Making music in the face of a family illness
Jeff Tweedy has made a lot of records, but the front man for the esteemed American rock band Wilco (and before that, coleader of alt-country outfit Uncle Tupelo) has never put out an honest-to-goodness solo album.

Jeff Tweedy has made a lot of records, but the front man for the esteemed American rock band Wilco (and before that, coleader of alt-country outfit Uncle Tupelo) has never put out an honest-to-goodness solo album.
That will still be true come Tuesday, when Sukierae (dBpm ), the 20-song set credited to Tweedy (no Jeff), will be released. That's because although Tweedy performed almost all of the music himself, another family member also played a key role. Spencer Tweedy, his 18-year-old son, played drums on the double disc - as he will Sunday night, when Tweedy, the band, headlines the Merriam Theater.

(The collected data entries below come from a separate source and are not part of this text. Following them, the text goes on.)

Lemma overflowing_shl_spec n u s : (0 < n)%nat → uint_wf n u → 0 ≤ s →
  uval (Uint.overflowing_shl n u s).1 = (uval u * 2 ^ (s mod Uint.BITS n)) mod 2 ^ Uint.BITS n.
Proof.
  intros Hn Hu Hs. pose proof (overflowing_shl_wf n u s Hu) as Hw.
  assert (0 < Uint.BITS n) by (unfold Uint.BITS; lia).
  pose proof (Z.mod_pos_bound s (Uint.BITS n) ltac:(done)) as Ht.
  apply Z.bits_inj'. intros k Hk. destruct (split_bit k Hk) as (i & j & -> & Hj).
  destruct (decide (i < n)%nat) as [Hi|Hi].
  2: { rewrite (uval_testbit_high n) by (done || lia).
       by rewrite Z.mod_pow2_bits_high by (unfold Uint.BITS in *; lia). }
  rewrite Z.mod_pow2_bits_low by (unfold Uint.BITS in *; lia).
  rewrite Z.mul_pow2_bits by lia. rewrite testbit_uval_split by (apply Hw || done).
  rewrite limb_overflowing_shl by done. set (t := s mod Uint.BITS n) in *.
  destruct (split_bit t ltac:(lia)) as (lw & ls & Heq & Hls).
  assert (t / 64 = Z.of_nat lw) as -> by (rewrite Heq; symmetry; apply Z.div_unique with ls; lia).
  assert (t mod 64 = ls) as -> by (rewrite Heq; symmetry; apply Z.mod_unique with (Z.of_nat lw); lia).
  rewrite Nat2Z.id. rewrite Heq. destruct (Nat.ltb_spec i lw).
  { rewrite Z.bits_0. symmetry. apply Z.testbit_neg_r. lia. }
  destruct (Z.ltb_spec 0 ls), (Nat.ltb_spec lw i); cbn [andb];
    rewrite ?Z.lor_spec, testbit_shl64, ?testbit_shr64 by lia; destruct (Z.ltb_spec j 64); try lia;
    cbn [andb].
  all: destruct (decide (ls ≤ j)).
  all: try (rewrite (Z.testbit_neg_r _ (j - ls)) by lia).
  all: try (rewrite (limb_testbit_high (limb u (i - 1 - lw))) by (try apply limb_is_limb, Hu; lia)).
  all: rewrite ?orb_false_l, ?orb_false_r.
  all: try (replace (64 * Z.of_nat i + j - (64 * Z.of_nat lw + ls))
    with (64 * Z.of_nat (i - lw) + (j - ls)) by lia; rewrite testbit_uval_split by (apply Hu || lia); done).
  all: try (replace (64 * Z.of_nat i + j - (64 * Z.of_nat lw + ls))
    with (64 * Z.of_nat (i - 1 - lw) + (j + (64 - ls))) by lia;
    rewrite testbit_uval_split by (apply Hu || lia); done).
  all: try (rewrite Z.testbit_neg_r by lia; done).
Qed.

Lemma overflowing_shr_spec n u s : (0 < n)%nat → uint_wf n u → 0 ≤ s →
  uval (Uint.overflowing_shr n u s).1 = uval u / 2 ^ (s mod Uint.BITS n).
Proof.
  intros Hn Hu Hs. pose proof (overflowing_shr_wf n u s Hu) as Hw.
  assert (0 < Uint.BITS n) by (unfold Uint.BITS; lia).
  pose proof (Z.mod_pos_bound s (Uint.BITS n) ltac:(done)) as Ht.
  apply Z.bits_inj'. intros k Hk. destruct (split_bit k Hk) as (i & j & -> & Hj).
  rewrite Z.div_pow2_bits by lia.
  destruct (decide (i < n)%nat) as [Hi|Hi].
  2: { by rewrite !(uval_testbit_high n) by (done || lia). }
  rewrite testbit_uval_split by (apply Hw || done).
  rewrite limb_overflowing_shr by done. set (t := s mod Uint.BITS n) in *.
  destruct (split_bit t ltac:(lia)) as (lw & ls & Heq & Hls).
  assert (t / 64 = Z.of_nat lw) as -> by (rewrite Heq; symmetry; apply Z.div_unique with ls; lia).
  assert (t mod 64 = ls) as -> by (rewrite Heq; symmetry; apply Z.mod_unique with (Z.of_nat lw); lia).
  rewrite Nat2Z.id. rewrite Heq. destruct (Nat.ltb_spec (i + lw) n).
  2: { rewrite Z.bits_0, (uval_testbit_high n) by (done || lia). done. }
  destruct (Z.ltb_spec 0 ls), (Nat.ltb_spec (i + lw + 1) n); cbn [andb];
    rewrite ?Z.lor_spec, testbit_shr64, ?testbit_shl64 by lia; destruct (Z.ltb_spec j 64); try lia;
    cbn [andb].
  all: destruct (decide (j + ls < 64)).
  all: try (rewrite (Z.testbit_neg_r _ (j - (64 - ls))) by lia).
  all: try (rewrite (limb_testbit_high (limb u (i + lw))) by (try apply limb_is_limb, Hu; lia)).
  all: rewrite ?orb_false_l, ?orb_false_r.
  all: try (replace (64 * Z.of_nat i + j + (64 * Z.of_nat lw + ls))
    with (64 * Z.of_nat (i + lw) + (j + ls)) by lia; rewrite testbit_uval_split by (apply Hu || lia); done).
  all: try (replace (64 * Z.of_nat i + j + (64 * Z.of_nat lw + ls))
    with (64 * Z.of_nat (i + lw + 1) + (j - (64 - ls))) by lia;
    rewrite testbit_uval_split by (apply Hu || lia); done).
  all: try (rewrite (uval_testbit_high n) by (done || lia); done).
  all: lia.
Qed.

(** ** Complement and comparison *)

Lemma not64_spec a : is_limb a → not64 a = Limb - 1 - a.
Proof.
  intros Ha. unfold not64. replace (Limb - 1) with (Z.ones 64) by done.
  rewrite Z.lxor_comm.
  assert (Z.lxor (Z.ones 64) a = Z.ldiff (Z.ones 64) a) as ->.
  { apply Z.bits_inj'. intros k Hk. rewrite Z.lxor_spec, Z.ldiff_spec.
    destruct (decide (k < 64)); [rewrite Z.ones_spec_low by lia|rewrite Z.ones_spec_high by lia].
    - by destruct (Z.testbit a k).
    - by rewrite (limb_testbit_high a) by (done || lia). }
  symmetry. apply Z.sub_nocarry_ldiff. apply Z.bits_inj'. intros k Hk. rewrite Z.ldiff_spec, Z.bits_0.
  destruct (decide (k < 64)); [rewrite Z.ones_spec_low by lia|rewrite (limb_testbit_high a) by (done || lia)].
  - by rewrite andb_false_r.
  - done.
Qed.

Lemma not_spec n u : uint_wf n u →
  uint_wf n (Uint.not u) ∧ uval (Uint.not u) = Limb ^ Z.of_nat n - 1 - uval u.
Proof.
  unfold Uint.not. revert u. induction n as [|n IH]; intros u Hu.
  { by rewrite (uint_wf_0_inv _ Hu). }
  apply uint_wf_S_inv in Hu as (a & u' & -> & Ha & Hu). apply IH in Hu as [Hw Hv].
  rewrite fmap_cons, uint_wf_cons, pow_Limb_S, not64_spec by done. cbn [uval]. rewrite Hv.
  unfold is_limb in *. split; [split; [lia|done]|ring].
Qed.

Lemma lex_cmp_app u v a b : length u = length v →
  Uint.lex_cmp (u ++ [a]) (v ++ [b]) = match Uint.lex_cmp u v with Eq => a ?= b | c => c end.
Proof.
  revert v. induction u as [|x u IH]; intros [|y v] Hl; try done; cbn [app Uint.lex_cmp].
  - by destruct (a ?= b).
  - rewrite IH by (simpl in Hl; lia). by destruct (x ?= y).
Qed.

Lemma cmp_spec n u v : uint_wf n u → uint_wf n v → Uint.cmp u v = (uval u ?= uval v).
Proof.
  unfold Uint.cmp. revert u v. induction n as [|n IH]; intros u v Hu Hv.
  { by rewrite (uint_wf_0_inv _ Hu), (uint_wf_0_inv _ Hv). }
  apply uint_wf_S_inv in Hu as (a & u' & -> & Ha & Hu), Hv as (b & v' & -> & Hb & Hv).
  cbn [rev]. rewrite lex_cmp_app by (rewrite !length_rev, (proj1 Hu), (proj1 Hv); done).
  rewrite (IH u' v') by done. cbn [uval]. unfold is_limb in *. symmetry.
  destruct (Z.compare_spec (uval u') (uval v')) as [->| |].
  - destruct (Z.compare_spec a b) as [->| |].
    + apply Z.compare_refl.
    + apply Z.compare_lt_iff. lia.
    + apply Z.compare_gt_iff. lia.
  - apply Z.compare_lt_iff. nia.
  - apply Z.compare_gt_iff. nia.
Qed.

Lemma ge_spec n u v : uint_wf n u → uint_wf n v → Uint.ge u v = (uval v <=? uval u).
Proof.
  intros Hu Hv. unfold Uint.ge. rewrite (cmp_spec n) by done.
  destruct (Z.compare_spec (uval u) (uval v)), (Z.leb_spec (uval v) (uval u)); done || lia.
Qed.

Lemma existsb_nonzero u : Forall is_limb u → existsb (λ a, negb (a =? 0)) u = negb (uval u =? 0).
Proof.
  induction 1 as [|a u Ha Hu IH]; [done|]. cbn [existsb uval]. rewrite IH.
  pose proof (uval_bound _ u (conj eq_refl Hu)). pose proof Limb_pos. unfold is_limb in Ha.
  destruct (Z.eqb_spec a 0), (Z.eqb_spec (uval u) 0), (Z.eqb_spec (a + Limb * uval u) 0); simpl; nia.
Qed.

Lemma cmp_u64_spec n u x : (0 < n)%nat → uint_wf n u → is_limb x → Uint.cmp_u64 u x = (uval u ?= x).
Proof.
  intros Hn Hu Hx. destruct n as [|n]; [lia|].
  apply uint_wf_S_inv in Hu as (a & u' & -> & Ha & Hu). unfold Uint.cmp_u64. cbn [drop limb nth].
  unfold limb. cbn [nth]. rewrite drop_0, existsb_nonzero by apply Hu. cbn [uval].
  pose proof (uval_bound _ _ Hu). unfold is_limb in *.
  destruct (Z.eqb_spec (uval u') 0) as [->|]; cbn [negb]; [f_equal; lia|].
  symmetry. apply Z.compare_gt_iff. nia.
Qed.

(** ** The number of bits *)

Lemma bit_length_spec a k : 0 ≤ a → 0 ≤ k → bit_length a ≤ k ↔ a < 2 ^ k.
Proof.
  intros Ha Hk. unfold bit_length. destruct (Z.eqb_spec a 0) as [->|].
  - pose proof (Z.pow_pos_nonneg 2 k). lia.
  - rewrite Z.log2_lt_pow2 by lia. lia.
Qed.
Lemma bit_length_nonneg a : 0 ≤ a → 0 ≤ bit_length a.
Proof. unfold bit_length. case_match; [lia|]. pose proof (Z.log2_nonneg a). lia. Qed.
Lemma bit_length_pow a : 0 < a → 2 ^ (bit_length a - 1) ≤ a < 2 ^ bit_length a.
Proof.
  intros Ha. unfold bit_length. destruct (Z.eqb_spec a 0); [lia|].
  pose proof (Z.log2_spec a Ha). replace (Z.log2 a + 1 - 1) with (Z.log2 a) by lia.
  rewrite Z.add_1_r. lia.
Qed.
Lemma bit_length_unique a k : 0 < k → 2 ^ (k - 1) ≤ a < 2 ^ k → bit_length a = k.
Proof.
  intros Hk Ha. pose proof (Z.pow_pos_nonneg 2 (k - 1)).
  assert (bit_length a ≤ k) by (apply bit_length_spec; lia).
  assert (¬ bit_length a ≤ k - 1) by (rewrite bit_length_spec by lia; lia). lia.
Qed.

Lemma bits_below_spec u i : Forall is_limb u → (i ≤ length u)%nat →
  Uint.bits_below u i = bit_length (uval (take i u)).
Proof.
  intros Hu. induction i as [|i IH]; intros Hi; [done|]. cbn [Uint.bits_below].
  rewrite uval_take_S by lia. destruct (Z.eqb_spec (limb u i) 0) as [Hz|Hz].
  { rewrite Hz, IH by lia. f_equal. lia. }
  assert (is_limb (limb u i)) as Hl by (by apply limb_is_limb). pose proof Hl as Hl'. unfold is_limb in Hl'.
  destruct (uval_bound i (take i u)) as [H0 H1].
  { apply uint_wf_take with (length u); [by split|lia]. }
  destruct (bit_length_pow (limb u i)) as [Hb1 Hb2]; [lia|].
  assert (0 < bit_length (limb u i)).
  { unfold bit_length. case_match; [lia|]. pose proof (Z.log2_nonneg (limb u i)). lia. }
  unfold leading_zeros64. symmetry.
  replace (64 * (Z.of_nat i + 1) - (64 - bit_length (limb u i))) with (64 * Z.of_nat i + bit_length (limb u i)) by lia.
  apply bit_length_unique; [lia|].
  assert (Limb ^ Z.of_nat i = 2 ^ (64 * Z.of_nat i)) as Hpow by (rewrite Limb_eq, <- Z.pow_mul_r by lia; done).
  rewrite Hpow in *. replace (64 * Z.of_nat i + bit_length (limb u i) - 1)
    with (64 * Z.of_nat i + (bit_length (limb u i) - 1)) by lia.
  rewrite !Z.pow_add_r by lia.
  set (P := 2 ^ (64 * Z.of_nat i)) in *. nia.
Qed.
Lemma bits_spec n u : uint_wf n u → Uint.bits n u = bit_length (uval u).
Proof.
  intros [Hn Hu]. unfold Uint.bits. rewrite bits_below_spec by (done || lia). by rewrite take_ge by lia.
Qed.

(** ** Division *)

Lemma uint_lor_shiftl_add r d : 0 ≤ r → is_limb d → Z.lor (Z.shiftl r 64) d = r * Limb + d.
Proof.
  intros Hr Hd. rewrite Z.lor_comm, lor_add by (lia || apply Hd). rewrite <- Limb_eq. ring.
Qed.

Lemma div_rem_u64_fold n u b : uint_wf n u → 0 < b < Limb →
  let '(q, r) := foldr (Uint.div_rem_step b) ([], 0) u in
  uint_wf n q ∧ uval u = uval q * b + r ∧ 0 ≤ r < b.
Proof.
  intros Hu Hb. revert u Hu. induction n as [|n IH]; intros u Hu.
  { rewrite (uint_wf_0_inv _ Hu). cbn. split; [by split|lia]. }
  apply uint_wf_S_inv in Hu as (a & u' & -> & Ha & Hu). specialize (IH _ Hu). cbn [foldr].
  destruct (foldr (Uint.div_rem_step b) ([], 0) u') as [q r]. destruct IH as (Hq & Heq & Hr).
  unfold Uint.div_rem_step. rewrite uint_lor_shiftl_add by (done || lia). unfold is_limb in Ha.
  set (x := r * Limb + a). pose proof (Z.mod_pos_bound x b ltac:(lia)).
  assert (0 ≤ x / b < Limb).
  { split; [apply Z.div_pos; nia|apply Z.div_lt_upper_bound; nia]. }
  rewrite !Z.mod_small by lia. rewrite uint_wf_cons. unfold is_limb.
  split; [split; [lia|done]|]. split; [|lia]. cbn [uval]. pose proof (Z.div_mod x b ltac:(lia)). nia.
Qed.

Lemma div_rem_u64_spec n u b : uint_wf n u → 0 < b < Limb →
  ∃ q, Uint.div_rem_u64 u b = Ok (q, uval u mod b) ∧ uint_wf n q ∧ uval q = uval u / b.
Proof.
  intros Hu Hb. pose proof (div_rem_u64_fold n u b Hu Hb) as H. unfold Uint.div_rem_u64.
  destruct (Z.eqb_spec b 0); [lia|].
  destruct (foldr (Uint.div_rem_step b) ([], 0) u) as [q r]. destruct H as (Hq & Heq & Hr).
  exists q. rewrite Heq, Z.add_comm, Z.mod_add, Z.mod_small, Z.div_add, Z.div_small by lia.
  split_and!; [done..|lia].
Qed.

Lemma uval_insert u i x : (i < length u)%nat →
  uval (<[i := x]> u) = uval u + Limb ^ Z.of_nat i * (x - limb u i).
Proof.
  revert i. induction u as [|a u IH]; intros i Hi; [simpl in Hi; lia|].
  destruct i as [|i]; cbn [insert list_insert uval].
  - unfold limb. cbn [nth]. change (Limb ^ Z.of_nat 0) with 1. ring.
  - rewrite IH by (simpl in Hi; lia). rewrite pow_Limb_S. unfold limb. cbn [nth]. ring.
Qed.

"I've always been really happy bringing raw material for songs into an environment where a bunch of musicians are going to shape them into something none of them individually could have pictured happening," says the elder Tweedy, 47. "That's been really thrilling, especially when you get to play with wonderful musicians like the guys in Wilco."
Instead of bringing his song ideas for Sukierae to the band, Tweedy used Spencer, an accomplished musician who's been playing drums since he was 7 - and who recently joked on his blog "I am in a boy band named Tweedy" - as his sounding board.
That was an exciting prospect for Tweedy, who talked about the new album on the phone from his car one morning after dropping his younger son Sammy at high school in Chicago. "I really believe in this phenomenon of listening to music with other people and having it sound better," he says. "Just to hear it with the excitement of his young ears, and to have him perform the songs with me . . . . "
The kick of a father-and-son collaboration, however, soon took on a heightened intensity. Midway through the album's recording, Tweedy's wife, Susan Miller Tweedy, was diagnosed with a rare form of non-Hodgkin's lymphoma, for which she has recently completed chemotherapy.
"There's a presence of Spencer's mother and my wife in a lot of what's happening on this record," says Tweedy of songs suffused with intimations of mortality such as "Wait for Love" and "I'll Never Know," as well as soul searchers like "Nobody Dies Anymore," which reflects on the death of Tweedy's older brother Greg last year.
"The album is a great way to honor her and honor our family as something that can sustain this kind of stress, and have an outlet for it."
Sukierae is just the latest in Tweedy's career of collaborations. Since splitting off from Uncle Tupelo after four rustic, punky albums in the early 1990s, the railroad worker's son from Belleville, Ill., has been busy with Wilco, which debuted as an Americana band with A.M. in 1995 before evolving into what Tweedy calls "a little bit of a rock orchestra," with landmarks such as Summer Teeth (1999) and Yankee Hotel Foxtrot (2002).
Tweedy has also dallied with indie-roots supergroup Golden Smog and the experimental trio Loose Fur, and worked with Wilco and Billy Bragg in putting Woody Guthrie lyrics to music on the much-loved Mermaid Avenue.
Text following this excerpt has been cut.